Do you follow now? The Trump administration has defied the rest of the world’s (uneven and often insufficient) attempts to cut carbon emissions by pulling out of the Paris Climate Accords devoted to keeping warming less than 2 degrees. It has infused new life into aging, polluting coal plants, allowed drillers to blow off as much methane as they find convenient; and it recently blocked regulations on large refrigerators and air conditioners that would prevent the leaking and venting of a set of organic compounds called hydrofluorocarbons, or HFCs, that act as highly potent greenhouse gases. Practically every environmental step this crowd has taken has contributed to the rise of global emissions and temperatures. Those policies were pursued following classic climate change denial: According to this administration, climate change is not occurring and/or not caused by humans.

The NHTSA report, though, lays out a complete reversal, accepting the dire scientific predictions Trump has persistently denied. And concludes that the agency might as well keep on keepin’ on, since it’s too late to change the climate outcome.

I am a doctor and not an English major. I don’t know enough words to capture that kind of venal cynicism.

Instead, I am going to dive into the hope buried in this new, emerging form of climate denial. The fact is that those who previously proclaimed proven science a “hoax” are being forced to change their cover.

Here is the seismic shift. Their shape-change is a mirror image of the transforming attitudes of Americans rapidly coming to grips with the reality of climate change. For more than a decade, we have seen signs of altered climate: Hurricanes Katrina and Sandy, California drought, melting sea ice, damaged coral reefs. But over the last year, the magnitude and tempo of the change have increased, making it very difficult to ignore for anyone who watches the nightly news: Harvey and Maria last fall, then this summer’s unquenchable West Coast fires forcing masks on those who would venture outside; scorching heat waves from temperate zones to the far North followed by the unparalleled flooding of Hurricane Florence. Climate chaos was a prediction. Now it is our reality. Would that it were not so.

That recognition is intruding into the average American’s belief system and choices. Finally, it is something to act and vote about. In Northampton and the lower valley, it is a reason not to accept a pipeline system that would expand Columbia Gas’ delivery of climate change-making fuel to our region. Environmentalist volunteers are taking to the phones to tip elections for those who will fight for clean energy.

Besides provoking the “It’s too late!” defense against the necessary radical energy transformation, the heightened climate awareness is promoting a third form of denial, what I call “hoax-light.” Craig Altemose of Better Future Project wrote disparagingly about Gov.
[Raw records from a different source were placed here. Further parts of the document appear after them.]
(* ===== verification/FsGrow.v ===== *)
(** * Mapping file blocks

    [bmap] reads the pointer tree; [bmap_alloc] fills the path to one leaf.
    [grow] is what such an operation may change. *)

From S2P Require Import Prelude FsTypes Block Inode FsInv FsAlloc FsMap.

(** The device has no block left for [balloc]. *)
Definition full (s : fs) (d : Z) : Prop :=
  ∀ b, 0 ≤ b < nblocks (sbof s d) → allocated s d b = true.

(** Pointers of inode [n] at the slots [L] may have been filled in; nothing that
    was mapped moved, and no data block of any file was touched. *)
Record grow (s s' : fs) (d : Z) (A A' : Z → ikey) (i : nat) (n : Z) (L : list slot) : Prop := Grow {
  gr_base : same_base s s' d;
  gr_A : ∀ m, m ≠ n → A' m = A m;
  gr_An : k_type (A' n) = k_type (A n) ∧ k_nlink (A' n) = k_nlink (A n) ∧ k_size (A' n) = k_size (A n);
  gr_other : ∀ m sl, inode_ok s d m → slot_ok sl → ¬ (m = n ∧ sl ∈ L) →
    pv s' d (k_addrs (A' m)) sl = pv s d (k_addrs (A m)) sl;
  gr_mono : ∀ m sl, inode_ok s d m → slot_ok sl → pv s d (k_addrs (A m)) sl ≠ 0 →
    pv s' d (k_addrs (A' m)) sl = pv s d (k_addrs (A m)) sl;
  gr_data : ∀ m sl, inode_ok s d m → slot_ok sl → is_node sl = false →
    pv s d (k_addrs (A m)) sl ≠ 0 →
    fblk s' d (pv s d (k_addrs (A m)) sl) = fblk s d (pv s d (k_addrs (A m)) sl);
  gr_bits : ∀ b, 0 ≤ b < 8192 → allocated s d b = true → allocated s' d b = true;
  gr_table : ∀ j, j ≠ i → inode_table s' !! j = inode_table s !! j;
  gr_entry : ∀ ip, inode_table s !! i = Some ip → ∃ x, inode_table s' !! i = Some (set_din x ip)
}.

Lemma grow_refl s d A i n L : devs_ok s → grow s s d A A i n L.
Proof.
  intros Hd. constructor; try done; try by apply same_base_refl.
  intros ip Hip. exists (din ip). by destruct ip.
Qed.

Lemma grow_trans s1 s2 s3 d A1 A2 A3 i n L L' :
  grow s1 s2 d A1 A2 i n L → grow s2 s3 d A2 A3 i n L' → grow s1 s3 d A1 A3 i n (L ++ L').
Proof.
  intros G G'. pose proof (gr_base _ _ _ _ _ _ _ _ G) as HB.
  assert (Hok : ∀ m, inode_ok s1 d m → inode_ok s2 d m) by (intros; by apply (same_base_inode_ok _ _ _ HB)).
  constructor.
  - eapply same_base_trans; [done|apply G'].
  - intros m Hm. rewrite (gr_A _ _ _ _ _ _ _ _ G') by done. by apply G.
  - destruct (gr_An _ _ _ _ _ _ _ _ G) as (<- & <- & <-). apply G'.
  - intros m sl Hm Hsl Hnot. rewrite elem_of_app in Hnot.
    rewrite (gr_other _ _ _ _ _ _ _ _ G') by (auto || tauto).
    apply (gr_other _ _ _ _ _ _ _ _ G); tauto.
  - intros m sl Hm Hsl Hv. pose proof (gr_mono _ _ _ _ _ _ _ _ G m sl Hm Hsl Hv) as E.
    rewrite (gr_mono _ _ _ _ _ _ _ _ G') by (auto || congruence). done.
  - intros m sl Hm Hsl Hl Hv. pose proof (gr_mono _ _ _ _ _ _ _ _ G m sl Hm Hsl Hv) as E.
    rewrite <-E at 1. rewrite (gr_data _ _ _ _ _ _ _ _ G') by (auto || congruence).
    rewrite E. by apply (gr_data _ _ _ _ _ _ _ _ G).
  - intros b Hb Ha. apply (gr_bits _ _ _ _ _ _ _ _ G'); [done|].
    by apply (gr_bits _ _ _ _ _ _ _ _ G).
  - intros j Hj. rewrite (gr_table _ _ _ _ _ _ _ _ G') by done. by apply G.
  - intros ip Hip. destruct (gr_entry _ _ _ _ _ _ _ _ G ip Hip) as [x Hx].
    destruct (gr_entry _ _ _ _ _ _ _ _ G' _ Hx) as [y Hy]. by exists y.
Qed.

Lemma grow_weaken s s' d A A' i n L L' : L ⊆ L' → grow s s' d A A' i n L → grow s s' d A A' i n L'.
Proof.
  intros HL []. constructor; try done. intros m sl Hm Hsl Hnot. apply gr_other0; [done..|].
  intros [-> ?]. apply Hnot. split; [done|]. by apply HL.
Qed.

Lemma grow_held s s' d A A' i n L : grow s s' d A A' i n L → held s d i n → held s' d i n.
Proof.
  intros G [Hn (ip & Hl & Hr & Hv & Hd & Hi)].
  split; [by apply (same_base_inode_ok _ _ _ (gr_base _ _ _ _ _ _ _ _ G))|].
  destruct (gr_entry _ _ _ _ _ _ _ _ G ip Hl) as [x Hx]. by exists (set_din x ip).
Qed.

(** ** A fresh block *)

Lemma balloc_dnode s d A b s' n :
  wf s d A → balloc_post s d b s' → inode_ok s d n → dnode s' d n = dnode s d n.
Proof.
  intros W H Hn. unfold dnode. rewrite (same_base_sbof _ _ _ (ba_base _ _ _ _ H)).
  rewrite (ba_rest _ _ _ _ H); [done|..].
  - intros E. by apply (data_blk_not_inode s d A W b n (ba_data _ _ _ _ H) Hn).
  - destruct (inode_block_range s d A W n Hn) as (-> & ? & ?). lia.
Qed.

Lemma balloc_rep s d A b s' : rep s d A clean → balloc_post s d b s' → rep s' d A clean.
Proof.
  intros HR H. pose proof (rep_wf _ _ _ _ HR) as W. pose proof (ba_base _ _ _ _ H) as HB.
  constructor.
  - by eapply balloc_wf.
  - intros n Hn%(same_base_inode_ok _ _ _ HB) _. erewrite balloc_dnode by done. by apply HR.
  - intros j jp. rewrite (ba_table _ _ _ _ H), (same_base_inode_ok _ _ _ HB).
    apply (rep_cache _ _ _ _ HR).
  - rewrite (ba_table _ _ _ _ H). apply (rep_tab _ _ _ _ HR).
Qed.

Lemma balloc_held s d b s' i n : balloc_post s d b s' → held s d i n → held s' d i n.
Proof.
  intros H [Hn Hi]. split; [by apply (same_base_inode_ok _ _ _ (ba_base _ _ _ _ H))|].
  by rewrite (ba_table _ _ _ _ H).
Qed.

Lemma balloc_grow s d A b s' i n L : wf s d A → balloc_post s d b s' → grow s s' d A A i n L.
Proof.
  intros W H. constructor; try done; try apply H.
  - intros. by eapply balloc_pv.
  - intros. by eapply balloc_pv.
  - intros m sl Hm Hsl _ Hv. apply (ba_rest _ _ _ _ H).
    + intros E. destruct (wf_ptr _ _ _ W m sl Hm Hsl Hv) as [_ Ha]. rewrite E in Ha.
      pose proof (ba_free _ _ _ _ H). congruence.
    + destruct (wf_ptr _ _ _ W m sl Hm Hsl Hv) as [[? _] _]. lia.
  - intros b' Hb' Ha. rewrite (ba_bits _ _ _ _ H) by done. by case_decide.
  - by rewrite (ba_table _ _ _ _ H).
  - rewrite (ba_table _ _ _ _ H). intros ip Hip. exists (din ip). by destruct ip.
Qed.

(** A fresh block is unused, marked allocated, and reads as an empty table. *)
Lemma balloc_fresh s d A b s' :
  wf s d A → balloc_post s d b s' →
  0 < b < 8192 ∧ data_blk s' d b ∧ allocated s' d b = true ∧
  (∀ m sl, inode_ok s' d m → slot_ok sl → pv s' d (k_addrs (A m)) sl ≠ b) ∧
  (∀ j, 0 ≤ j < 256 → entry s' d b j = 0).
Proof.
  intros W H. pose proof (ba_base _ _ _ _ H) as HB. destruct (ba_data _ _ _ _ H) as [Hr Hf].
  destruct (wf_geom _ _ _ W) as (? & ? & ? & ? & ?).
  split; [lia|]. split; [by apply (same_base_data_blk _ _ _ HB)|].
  split; [rewrite (ba_bits _ _ _ _ H) by lia; by rewrite decide_True|]. split.
  - intros m sl Hm%(same_base_inode_ok _ _ _ HB) Hsl. erewrite balloc_pv by done. intros E.
    destruct (decide (pv s d (k_addrs (A m)) sl = 0)) as [E0|Hv]; [lia|].
    destruct (wf_ptr _ _ _ W m sl Hm Hsl Hv) as [_ Ha]. rewrite E, (ba_free _ _ _ _ H) in Ha. done.
  - intros j Hj. unfold entry. rewrite (ba_zero _ _ _ _ H). zb. apply word_at_zeros. lia.
Qed.

Lemma dinode_ok_set_addr x k b :
  dinode_ok x → 0 ≤ b < 4294967296 → dinode_ok (set_addr k b x).
Proof.
  intros (? & ? & ? & ? & ? & Hl & Ha & ? & ?) Hb. unfold dinode_ok, set_addr. cbn.
  rewrite length_insert. repeat split; try done; try lia. by apply Forall_insert.
Qed.

Lemma addrs_lookup x k : dinode_ok x → 0 ≤ k < 14 → zlookup (addrs x) k = Some (addrs x !!! Z.to_nat k).
Proof.
  intros (_ & _ & _ & _ & _ & Hl & _) Hk. rewrite zlookup_nat by lia.
  apply list_lookup_lookup_total_lt. lia.
Qed.

(** ** Filling one pointer *)

(** The result of filling the slot [sl] of inode [n]. *)
Definition fills (s s' : fs) (d : Z) (A A' : Z → ikey) (i : nat) (n : Z) (sl : slot) (b : Z) : Prop :=
  grow s s' d A A' i n [sl] ∧ rep s' d A' clean ∧ held s' d i n ∧
  pv s' d (k_addrs (A' n)) sl = b ∧ b ≠ 0.

Lemma fills_refl s d A i n sl :
  rep s d A clean → held s d i n → pv s d (k_addrs (A n)) sl ≠ 0 →
  fills s s d A A i n sl (pv s d (k_addrs (A n)) sl).
Proof.
  intros HR Hh Hv. split; [|done]. apply grow_refl. apply (rep_wf _ _ _ _ HR).
Qed.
Charlie Baker’s and House Speaker Robert Deleo’s rejection last legislative session of a bold Mass Senate energy bill that would have engaged head-on the challenge to quickly ramp up renewable energy to replace outmoded fossil fuels. To them, it appears, the threat is not that bad, and we can wait a few decades more to address it. (Note the frontal assault on the “It’s too late” argument.) Altemose calls the Baker/Deleo approach “just as pernicious and even more widespread” than an overt rejection of the science, but it will kill us just as effectively.

Let’s sum up: 1. Climate change is a massive threat to our world. 2. It is not too late, but we do have limited time to stop polluting and that time is now. Last week U.N. Secretary-General António Guterres warned leaders gathered in New York, “If we do not change course in the next two years, we risk runaway climate change.”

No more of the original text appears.